As a result, on the downstream side of the conveyance path of the recording medium 5, a tension that is about half of the weight of the first dancer roller 16 and the arm 16 b acts on the recording medium 5.
On the other hand, the second dancer roller 23 is controlled to be in a neutral position (the arm 23b is in a substantially horizontal state). In this case, the powder clutch 12a connected to the paper tube fixing shaft 11 of the rewinder unit 4 is operated by the output signal of the potentiometer 23c. Thus, the power of the drive motor 12 is transmitted to the paper tube fixing shaft 11 to control the tension of the recording medium 5.

Thereby, upstream of the conveyance path of the recording medium 5, a tension of about half of the weight of the second dancer roller 23 and the arm 23 b acts on the recording medium 5.
At this time, the recording medium 5 gives a vertical drag to the outer peripheral surface of the first drum 30 by the back tension at the start of winding of the first drum 30 and the tension at the end of winding. At the same time, the recording medium 5 is held on the first drum 30 by the frictional force between the first drum 30 and the recording medium 5. Similarly, the recording medium 5 gives a vertical drag to the outer peripheral surface of the second drum 40 by the back tension at the start of winding of the second drum 40 and the tension at the end of winding. At the same time, the recording medium 5 is held on the second drum 40 by the frictional force between the second drum 40 and the recording medium 5.

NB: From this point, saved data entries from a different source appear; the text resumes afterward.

Definition parse_http_status_line (line : bytes) : result bool string :=
  match strip_crlf line with
  | None => Err "HTTP status line must end with CRLF"%string
  | Some line =>
    match position 32 line with
    | None => Err "HTTP status line is missing status code"%string
    | Some version_end =>
      let version := take version_end line in
      if negb (bool_decide (version = as_bytes "HTTP/1.0") || bool_decide (version = as_bytes "HTTP/1.1")) then
        Err "HTTP status line has unsupported version"%string
      else
        let status_and_reason := drop (version_end + 1) line in
        if (length status_and_reason <? 3)%nat then Err "HTTP status code must contain three digits"%string
        else
          let status := take 3 status_and_reason in
          if negb (forallb is_digit_byte status) then Err "HTTP status code must contain three digits"%string
          else
            let reason := drop 3 status_and_reason in
            match reason with
            | b :: rest =>
              if negb (b2z b =? 32) then Err "HTTP status code must be followed by one space"%string
              else if negb (forallb is_reason_byte rest) then Err "HTTP reason phrase contains unsafe bytes"%string
              else Ok (bool_decide (status = as_bytes "200"))
            | [] => Err "HTTP status code must be followed by one space"%string
            end
    end
  end.

Definition status_line_too_long : string :=
  "HTTP status line exceeds " +:+ fmt_int (Z.of_nat HTTP_STATUS_LINE_MAX) +:+ " bytes".

Section http.
  Context {OS : Type} `{!Host OS} `{!System OS}.

(** [probe_time_remaining]; [elapsed] saturates at zero. *)
Definition probe_time_remaining (started : Z) : M OS (result Z string) :=
  let* now := sys instant_now in
  let elapsed := saturating_duration_since now started in
  ret (if elapsed <? PROBE_DEADLINE then Ok (PROBE_DEADLINE - elapsed)
       else Err "HTTP probe exceeded total deadline"%string).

When the conveyance operation of the recording medium 5 is started, the drive motor 41 connected to the second drum 40 is driven to rotate the second drum 40. Thereby, the recording medium 5 is conveyed by the rotation of the first drum 30 to be driven.
(Image recording operation to recording medium)
Next, an image recording operation on the recording medium 5 will be described.

  When the image recording operation is started, the above-described tension generation operation and transport operation of the recording medium 5 are started. As a result, each of the first drum 30 and the second drum 40 from the first encoder 32 connected to the rotary shaft 30a of the first drum 30 and the second encoder 42 connected to the rotary shaft 40a of the second drum 40 is obtained. A detection pulse corresponding to the rotational position is output. This detection pulse is input to the first recording unit 50 and the second recording unit 55 via the first conversion unit 68 and the second conversion unit 69, respectively.

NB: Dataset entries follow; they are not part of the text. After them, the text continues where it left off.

(* ===== verification/Process.v ===== *)
(** * The process runtime: [worker/src/runtime/process.rs]

    Pods as child processes, each with a port of its own.  The mutexes protect single
    reads and updates of the maps; a stop takes the process out of the map, waits without
    the lock and puts it back ([ProcessThreads] interleaves those steps). *)

From S2P Require Import Prelude Types RustStr Protocol Traits System Http.

Definition BASE_PORT : Z := 15000.
Definition POST_KILL_WAIT : Z := from_secs 2.
Definition TERM_POLL_INTERVAL : Z := 10 * NANOS_PER_MILLI.
Definition POLL_INTERVAL : Z := 10 * NANOS_PER_MILLI.
Definition TEST_PROCESS_PORT_COUNT : Z := 4.

Record RunningProcess := mkRunningProcess { rp_child : Z; rp_port : Z }.

Record ProcessRuntime := mkProcessRuntime {
  processes : gmap string RunningProcess;
  next_port : Z;
  port_end_exclusive : option Z;
  test_controls_enabled : bool;
  run_deadline : Z
}.

Definition set_processes (m : gmap string RunningProcess) (r : ProcessRuntime) : ProcessRuntime :=
  mkProcessRuntime m (next_port r) (port_end_exclusive r) (test_controls_enabled r) (run_deadline r).
Definition set_next_port (p : Z) (r : ProcessRuntime) : ProcessRuntime :=
  mkProcessRuntime (processes r) p (port_end_exclusive r) (test_controls_enabled r) (run_deadline r).

Definition with_base_port (base_port : Z) : ProcessRuntime :=
  mkProcessRuntime ∅ base_port None false (from_secs 25).
Definition process_runtime_new : ProcessRuntime := with_base_port BASE_PORT.

Definition with_test_controls (base_port : Z) : outcome ProcessRuntime :=
  assert_or (0 <? base_port) "test process base port must be nonzero"
    (match checked_add U16_MAX base_port TEST_PROCESS_PORT_COUNT with
     | None => Panic "test process port range must fit in u16"
     | Some port_end => Done (mkProcessRuntime ∅ base_port (Some port_end) true (600 * NANOS_PER_MILLI))
     end).

Definition get_port (r : ProcessRuntime) (container_id : string) : option Z :=
  rp_port <$> processes r !! container_id.

(** ** Waiting for a child *)

Section child.
  Context {OS : Type} `{!Host OS} `{!System OS}.

Definition sleep_for (d : Z) : M OS unit := sys (λ os, (tt, thread_sleep d os)).

(** The poll loop after TERM: [Ok true] is an exit, [Ok false] the end of the grace. *)
Fixpoint wait_after_term (fuel : nat) (container_id : string) (pid deadline : Z)
    : M OS (result bool RuntimeError) :=
  match fuel with
  | O => panic "grace period did not end"
  | S fuel =>
    let* status := sys (try_wait pid) in
    match status with
    | Ok (Some _) => ret (Ok true)
    | Ok None =>
      let* now := sys instant_now in
      if now <? deadline then
        let* now := sys instant_now in
        sleep_for (Z.min TERM_POLL_INTERVAL (saturating_duration_since deadline now)) ;;;
        wait_after_term fuel container_id pid deadline
      else ret (Ok false)
    | Err error => fail (EContainerStop (container_id +:+ " status after TERM: " +:+ error))
    end
  end.

(** [wait_for_child_exit_until]. *)
Fixpoint wait_for_child_exit_until (fuel : nat) (pid deadline : Z) : M OS (result (option ExitStatus) string) :=
  match fuel with
  | O => panic "wait did not end"
  | S fuel =>
    try* status := sys (try_wait pid) in
    match status with
    | Some status => ret (Ok (Some status))
    | None =>
      let* now := sys instant_now in
      let remaining := saturating_duration_since deadline now in
      if remaining =? 0 then ret (Ok None)
      else sleep_for (Z.min POLL_INTERVAL remaining) ;;; wait_for_child_exit_until fuel pid deadline
    end
  end.

(** More than 30 s of grace, and more than the 2 s after KILL, in steps of 10 ms. *)
Definition TERM_FUEL : nat := 3005.
Definition KILL_FUEL : nat := 205.

(** The closure of [stop_pod_until] on the process taken out of the map. *)
Definition stop_child (container_id : string) (pid grace_period_ms shutdown_deadline : Z)
    : M OS (result unit RuntimeError) :=
  let* before := sys (try_wait pid) in
  match before with
  | Ok (Some _) => ret (Ok tt)
  | Err error => fail (EContainerStop (container_id +:+ " status before TERM: " +:+ error))
  | Ok None =>
    if 2147483647 <? pid then
      fail (EContainerStop (container_id +:+ " pid conversion: out of range integral type conversion attempted"))
    else
      try* _ := map_err (λ e, EContainerStop (container_id +:+ " TERM: " +:+ e)) (sys (kill_term pid)) in
      let grace := Z.min grace_period_ms MAX_STOP_GRACE_MS * NANOS_PER_MILLI in
      let* now := sys instant_now in
      try* exited := wait_after_term TERM_FUEL container_id pid (Z.min (now + grace) shutdown_deadline) in
      if exited then ret (Ok tt)
      else
        try* _ := map_err (λ e, EContainerStop (container_id +:+ " KILL: " +:+ e)) (sys (child_kill pid)) in
        let* now := sys instant_now in
        let* waited := wait_for_child_exit_until KILL_FUEL pid (Z.min (now + POST_KILL_WAIT) shutdown_deadline) in
        ret (match waited with
             | Ok (Some _) => Ok tt
             | Ok None => Err (EContainerStop (container_id +:+ " did not exit within "
                                 +:+ fmt_int (as_millis POST_KILL_WAIT) +:+ "ms after KILL"))
             | Err error => Err (EContainerStop (container_id +:+ " status after KILL: " +:+ error))
             end)
  end.

End child.

(** ** The operations of the trait *)

Section process.
  Context {OS : Type} `{!Host OS} `{!System OS}.
  Abbreviation P := (M (ProcessRuntime * OS)).

Definition rt_get : P ProcessRuntime := λ s, Done (s.1, s).
Definition rt_set (f : ProcessRuntime → ProcessRuntime) : P unit := λ s, Done (tt, (f s.1, s.2)).
(** A call of the system, on its own. *)
Definition on_sys {A} (m : M OS A) : P A := λ s,
  match m s.2 with Done (a, os) => Done (a, (s.1, os)) | Panic e => Panic e end.

Definition proc_pull_image (_ : string) (_ : option ImagePullAuth) : P (result unit RuntimeError) := ret (Ok tt).

Definition proc_container_id (pod_id port : Z) : string :=
  "proc-pod-" +:+ fmt_int pod_id +:+ ":" +:+ fmt_int port.

Definition proc_create_pod (spec : PodSpec) : P (result PodHandle RuntimeError) :=
  if 0 <? ps_gpu_count spec then
    fail (EContainerCreate "GPU workload rejected: process runtime cannot isolate physical devices")
  else
    let* r := rt_get in
    let port := next_port r in
    if bool_decide (port_end_exclusive r = Some port) then
      fail (EContainerCreate ("test process port range exhausted after " +:+ fmt_int TEST_PROCESS_PORT_COUNT +:+ " pods"))
    else
      match checked_add U16_MAX port 1 with
      | None => fail (EContainerCreate "process runtime port range exhausted")
      | Some next =>
        rt_set (set_next_port next) ;;;
        let container_id := proc_container_id (ps_pod_id spec) port in
        let env := ps_env_vars spec ++ (if 0 <? ps_port spec then [("PORT"%string, fmt_int (ps_port spec))] else []) in
        try* child := map_err (λ e, EContainerCreate ("spawn failed: " +:+ e))
          (on_sys (sys (spawn (mkSpawnCommand (test_controls_enabled r) (Z.of_nat (MAX_RUN_RESPONSE_BODY + 1))
                                 (ps_pod_id spec) port env)))) in
        rt_set (λ r, set_processes (<[container_id := mkRunningProcess child port]> (processes r)) r) ;;;
        succeed (mkPodHandle (ps_pod_id spec) container_id)
      end.

(** [self.get_port(..).ok_or_else(..)]. *)
Definition port_of (h : PodHandle) : P (result Z RuntimeError) :=
  let* r := rt_get in
  ret (ok_or (EContainerNotFound (ph_container_id h)) (get_port r (ph_container_id h))).

Fixpoint await_server (attempts : nat) (port : Z) : M OS (result unit RuntimeError) :=
  match attempts with
  | O => fail (EContainerStart "server didn't become ready in 5s")
  | S attempts =>
    let* sock := sys (tcp_connect port None) in
    match sock with
    | Ok _ => succeed tt
    | Err _ => sleep_for (100 * NANOS_PER_MILLI) ;;; await_server attempts port
    end
  end.

Definition proc_start_pod (h : PodHandle) : P (result unit RuntimeError) :=
  try* port := port_of h in on_sys (await_server 50 port).

Definition proc_forward_run (h : PodHandle) (_ : Z) (payload : bytes) : P (result bytes RuntimeError) :=
  try* port := port_of h in
  let* r := rt_get in on_sys (forward_run_with_deadline port payload (run_deadline r)).

Definition proc_probe_pod (h : PodHandle) (_ : Z) (path : string) : P (result bool RuntimeError) :=
  try* port := port_of h in map_err EInternal (on_sys (probe_http port path)).

Definition proc_stop_pod_until (h : PodHandle) (grace_period_ms shutdown_deadline : Z)
    : P (result unit RuntimeError) :=
  let* now := on_sys (sys instant_now) in
  if shutdown_deadline <=? now then fail (EContainerStop "shutdown deadline reached")
  else
    let* r := rt_get in
    match processes r !! ph_container_id h with
    | None => fail (EContainerNotFound (ph_container_id h))
    | Some process =>
      rt_set (λ r, set_processes (delete (ph_container_id h) (processes r)) r) ;;;
      let* res := on_sys (stop_child (ph_container_id h) (rp_child process) grace_period_ms shutdown_deadline) in
      let* r := rt_get in
      rt_set (λ r, set_processes (<[ph_container_id h := process]> (processes r)) r) ;;;
      assert (bool_decide (processes r !! ph_container_id h = None)) "stopped process ownership must be unique" ;;;
      ret res
    end.

Definition proc_stop_pod (h : PodHandle) (grace_period_ms : Z) : P (result unit RuntimeError) :=
  let* now := on_sys (sys instant_now) in
  proc_stop_pod_until h grace_period_ms
    (now + Z.min grace_period_ms MAX_STOP_GRACE_MS * NANOS_PER_MILLI + POST_KILL_WAIT).

Definition proc_pod_status (h : PodHandle) : P (result PodStatus RuntimeError) :=
  let* r := rt_get in
  match processes r !! ph_container_id h with
  | Some process =>
    let* status := on_sys (sys (try_wait (rp_child process))) in
    ret (Ok (match status with
             | Ok (Some code) => PStopped (default (-1) code)
             | Ok None => PRunning
             | Err _ => PUnknown
             end))
  | None => fail (EContainerNotFound (ph_container_id h))
  end.

Definition proc_pod_status_until (h : PodHandle) (deadline : Z) : P (result PodStatus RuntimeError) :=
  let* now := on_sys (sys instant_now) in
  if deadline <=? now then fail (EContainerNotFound "shutdown deadline reached") else proc_pod_status h.

Definition proc_remove_pod_until (h : PodHandle) (deadline : Z) : P (result unit RuntimeError) :=
  try* _ := proc_stop_pod_until h 0 deadline in
  let* now := on_sys (sys instant_now) in
  if deadline <=? now then fail (EContainerStop "shutdown deadline reached")
  else
    let* r := rt_get in
    rt_set (λ r, set_processes (delete (ph_container_id h) (processes r)) r) ;;;
    assert (bool_decide (is_Some (processes r !! ph_container_id h)))
      "stopped process must remain owned until removal" ;;;
    ret (Ok tt).

Definition proc_remove_pod (h : PodHandle) : P (result unit RuntimeError) :=
  let* now := on_sys (sys instant_now) in proc_remove_pod_until h (now + POST_KILL_WAIT).

End process.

  Next, when the conveyance speed of the recording medium 5 reaches a specified speed, an image is formed on the surface (one side surface) of the recording medium 5 by the first recording unit 50 in accordance with a print start signal sent from the control unit 60. Recording is performed. This image recording is performed in synchronization with the detection pulse described above.

  Next, the second recording unit 55 performs image recording on the surface opposite to the recording surface of the recording medium 5 on which the image has been recorded by the first recording unit 50 (the other side back surface). In this case, registration of the recording surface of the recording medium 5 on which the image is recorded by the first recording unit 50 and the recording surface of the recording medium 5 on which the image is recorded by the second recording unit 55 is performed as follows.

For example, from the printing position of the cyan (C) print head of the first recording unit 50 on the recording medium 5, the printing position of the cyan (C) print head of the second recording unit 55 on the recording medium 5. The transport path length up to is converted into the number of detection pulses of the second encoder 42 in advance. When the number of detected pulses of the second encoder 42 reaches a predetermined number of delay pulses after image recording by the first recording unit 50, image recording by the second recording unit 55 is started.
(Detection of conveyance error of recording medium)
Next, a method for detecting an abnormality in conveyance of the recording medium 5 that is a feature of the present embodiment will be described with reference to FIGS.

  The recording medium 5 is conveyed by driving a drive motor 41 connected to the second drum 40. A voltage signal generated by the drive signal generation unit 66 is used as a command signal for driving the drive motor 41. This voltage signal is the target speed of the drive motor 41. In the present embodiment, for example, the signal realizes rotation of 0 to 10 rps at 0 to 5 V.

  On the other hand, a second encoder 42 and a first encoder 32 are disposed on the second drum 40 that is directly driven by the drive motor 41 and the first drum 30 that is rotated via the recording medium 5, respectively. . As described above, the encoders 32 and 42 output 18,000 pulses (18,000 ppr) when the first drum 30 or the second drum 40 makes one rotation.

FIG. 5 shows a control block diagram of the first converter 68A.
The first conversion unit 68A includes a phase lock loop control unit (PLL unit) 70, a correction count setting unit 71, and an FV conversion unit 72. The PLL unit 70 performs frequency conversion using a coefficient set by the correction count setting unit 71 while stabilizing the pulse signal from the first encoder 32.

  As described above, the diameter of the first drum 30 is about 485 mm as a nominal value, but a slight deviation occurs due to a tolerance during processing. This deviation is corrected. If the drum diameter is increased by 1 mm, the outer periphery of the drum becomes 3.14 mm longer than the nominal value. For this reason, for example, in image recording of a long object, the image lengths of the front and back sides are greatly different. The CPU 61 sets the correction value set in the correction count setting unit 71.

  In order to obtain the correction value, for example, image recording corresponding to 10,000 pulses output from the first encoder 32 is performed, and the difference obtained by comparing the image length with the nominal value of the drum may be stored. Further, the eccentricity of the first drum 30 can be corrected by measuring the speed per rotation of the first drum 30 and the output pulse period of the first encoder 30 in advance. Since these correction methods are already known, a detailed description thereof is omitted here.

The pulse signal subjected to the correction as described above is output to the first recording unit 50, and the print head is driven by a head driving unit (not shown).
On the other hand, the correction pulse signal input to the FV conversion unit 72 via the PLL unit 70 is FV converted here and becomes a voltage signal corresponding to the rotation speed of the drum. This voltage signal is output to the comparison determination unit 67A. The FV conversion rate at this time is, for example, 1 V / 2 rps (= 36,000 pulses / 2 sec = 18 KHz). Since the voltage instruction signal to the drive motor 41 is 5 V / 10 rps, it can be directly compared with the instruction signal to the drive motor 41.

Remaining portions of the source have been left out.